The 28th dawned fine and the wind had dropped. We strode up the flats to Miens Knob and climbed the track to the top of the hill. There were great views of Mt Whitcombe, Ramsey and the Lyall Glaciers. Then it was an easy climb up the ridge and sidle high up to the Butler Saddle at 1870m. On the far side was a 500m descent on scree to the stream draining into the Lawrence. Then it was down the Lawrence to the Lawrence Bivouac, and on to the Hermitage musters hut further down the valley. On arrival we found the hut locked so camped outside in David’s tiny tent. Next day we reached Erewhon and got a lift organized back to Hokitika.
Two days later on 2nd March, Belinda dropped me off at the entrance to the Toharoa Valley. I was about to close the loop! It took me 3 hours to walk back to Cedar Flats. After a brief spell for lunch I set off up the unmaintained track to Squall Peak and Jumble peak both covered in cloud. Beyond it I dropped to a saddle at 1550m. Here the map suggested I drop off to the west down to Gerhardt’s Spur. Then the fun started. Down I went in clag and rain on a compass bearing seeking the elusive spur. I ran into cliffs on the right and moving, left the land dropped away very steeply. It wasvery confusing so I climbed up to the saddle again to re-orientate myself and had another go. This time I got lower down to 1400m on easy ground but again ran into cliffs in every direction. Then I noticed an old deer trail so I decide to follow it. Deer know a thing or two from my past experience. Eventually I found the elusive spur to the most wonderful 2-man bivi in the whole world. In comparison to every other hut I’d been to on this trip, this was infrequently visited.

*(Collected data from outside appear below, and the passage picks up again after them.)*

(* ===== verification/RdCodec.v ===== *)
(** * RdCodec (crates/ferryx-rd/ferryx-rd-proto/src: error.rs, codec.rs, lib.rs)

    The reader and writer primitives of the remote desktop protocol, its errors and
    the trait [WireCodec], with the laws a codec of the protocol has ([WireLaws]:
    decoding inverts encoding; [Canonical]: a decoder accepts only what the encoder
    writes).  A [Decoder] is the unread suffix of its input, a 32-bit float the
    [u32] of its bits, a string its UTF-8 bytes. *)

From S2P Require Import Prelude Wire.
From Stdlib Require Import ZArith Lia Strings.Byte.
From stdpp Require Import base list strings.

#[local] Open Scope Z_scope.

(** ** [CodecError] *)

Inductive CodecError : Type :=
| Truncated (field : string) (needed remaining : Z)
| InvalidMagic (found : Z)
| UnknownPacketType (v : Z)
| UnsupportedVersion (v : Z)
| UnknownInputEventType (v : Z)
| UnknownControlMessageType (v : Z)
| UnknownPairingRejectReason (v : Z)
| UnknownStreamConfigurationErrorCode (v : Z)
| UnknownClipboardDirection (v : Z)
| UnknownClipboardOrigin (v : Z)
| UnknownColorRange (v : Z)
| UnknownColorMatrix (v : Z)
| UnknownChromaSubsampling (v : Z)
| InvalidUtf8 (field : string)
| InvalidLength (field : string) (actual expected : Z)
| LengthLimit (field : string) (actual max : Z)
| InvalidValue (field : string) (value : Z)
| TrailingBytes (field : string) (remaining : Z)
| InvalidFrameLength (v : Z)
| UnknownRelayChannel (v : Z).

#[global] Instance CodecError_eq_dec : EqDecision CodecError.
Proof. solve_decision. Defined.

(** Results, with [?] as bind. *)
Definition Res (A : Type) : Type := Result A CodecError.
#[global] Instance Res_ret : MRet Res := λ A x, Ok x.
#[global] Instance Res_bind : MBind Res := λ A B k m, match m with Ok x => k x | Err e => Err e end.

(** ** [Decoder] *)

Definition Dec (A : Type) : Type := list byte → Res (A * list byte).
#[global] Instance Dec_ret : MRet Dec := λ A x r, Ok (x, r).
#[global] Instance Dec_bind : MBind Dec := λ A B k m r,
  match m r with Ok (x, r') => k x r' | Err e => Err e end.
Definition d_fail {A} (e : CodecError) : Dec A := λ _, Err e.
Definition d_lift {A} (x : Res A) : Dec A := λ r, match x with Ok v => Ok (v, r) | Err e => Err e end.
(** [Decoder::new(input)] followed by the reads of [m]. *)
Definition run {A} (m : Dec A) (input : list byte) : Res A :=
  match m input with Ok (x, _) => Ok x | Err e => Err e end.

Definition d_remaining : Dec Z := λ r, Ok (zlen r, r).
Definition d_finish (field : string) : Dec unit := λ r,
  if zlen r =? 0 then Ok (tt, r) else Err (TrailingBytes field (zlen r)).
Definition d_take (length : Z) (field : string) : Dec (list byte) := λ r,
  if zlen r <? length then Err (Truncated field length (zlen r))
  else Ok (take (Z.to_nat length) r, drop (Z.to_nat length) r).
Definition d_take_remaining : Dec (list byte) := λ r, Ok (r, []).

(** [from_le_bytes] and [to_le_bytes]. *)
Definition from_le (l : list byte) : Z := from_be (reverse l).
Definition to_le (n : nat) (v : Z) : list byte := reverse (to_be n v).

Definition d_uint (n : nat) (field : string) : Dec Z := l ← d_take (Z.of_nat n) field; mret (from_le l).
Definition d_u8 : string → Dec Z := d_uint 1.
Definition d_u16 : string → Dec Z := d_uint 2.
Definition d_u32 : string → Dec Z := d_uint 4.
Definition d_u64 : string → Dec Z := d_uint 8.
(** Two's complement. *)
Definition d_i32 (field : string) : Dec Z := u ← d_uint 4 field; mret (if u <? 2 ^ 31 then u else u - 2 ^ 32).
Definition d_f32 : string → Dec Z := d_u32.
Definition d_utf8 (length : Z) (field : string) : Dec (list byte) :=
  bytes ← d_take length field;
  if utf8_valid bytes then mret bytes else d_fail (InvalidUtf8 field).

(** [decode_bool] (control.rs). *)
Definition decode_bool (field : string) : Dec bool :=
  v ← d_u8 field;
  match v with 0 => mret false | 1 => mret true | _ => d_fail (InvalidValue field v) end.
(** [(0..n).map(|_| m)] collected. *)
Fixpoint d_repeat {A} (n : nat) (m : Dec A) : Dec (list A) :=
  match n with O => mret [] | S n' => x ← m; xs ← d_repeat n' m; mret (x :: xs) end.

(** ** Writing *)

Definition checked_bytes (value : list byte) (field : string) (max : Z) : Res (list byte) :=
  if max <? zlen value then Err (LengthLimit field (zlen value) max) else Ok value.

Definition push_u8 : Z → list byte := to_le 1.
Definition push_u16 : Z → list byte := to_le 2.
Definition push_u32 : Z → list byte := to_le 4.
Definition push_u64 : Z → list byte := to_le 8.
Definition push_i32 (v : Z) : list byte := to_le 4 (v mod 2 ^ 32).
Definition push_f32 : Z → list byte := push_u32.
(** [value as u8] of a [bool]. *)
Definition push_bool (b : bool) : list byte := push_u8 (if b then 1 else 0).

Definition usize_to (max : Z) (value : Z) (field : string) : Res Z :=
  if value <=? max then Ok value else Err (LengthLimit field value max).
Definition usize_to_u8 : Z → string → Res Z := usize_to u8_max.
Definition usize_to_u16 : Z → string → Res Z := usize_to u16_max.
Definition usize_to_u32 : Z → string → Res Z := usize_to u32_max.

(** ** [WireCodec] *)

Class WireCodec (A : Type) := {
  encode : A → Res (list byte);
  decode : list byte → Res A;
}.

(** The values a Rust type can hold. *)
Class Holds (A : Type) := holds : A → bool.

On 3rd March I started at 8.00am as B was picking me up at noon and I figured 4 hours would be ample. The track along this huge spur was fairly indistinct but I made good time to the 800m level. Here the ridge blends into a face and the indistinct track disappeared completely. I spent ages trying to locate it from the last permolat marker without success. Stupidly I did not take a proper compass bearing and guessed where I was (incorrectly) and ploughed on down towards distant farmland I could see through the trees. This was a bad mistake! The terrain was steep and I blundered into a maze of deeply riven gullies choked with windfall, ferns, waterfalls, supple jack and lawyer. I tried to sidle out but it was not possible so kept on down. One bright spot was an open slip of about 100m that I carefully down climbed. I ended up in a greasy, slippery creek and fell head first down a small waterfall getting totally drenched in the process with my leg jammed between 2 logs (sigh!). It was not much fun!! Finally I spotted a major creek down below me and reached it. A short distance along it joined another large creek on the left and entered farmland. I was saved!! Another hour on farm tracks and road took me to the car park at the Hokitika Gorge, 3 hours late for my pickup by Belinda.
On 19th April I set off from St Arnaud to complete the journey down to Otira but that’s another story.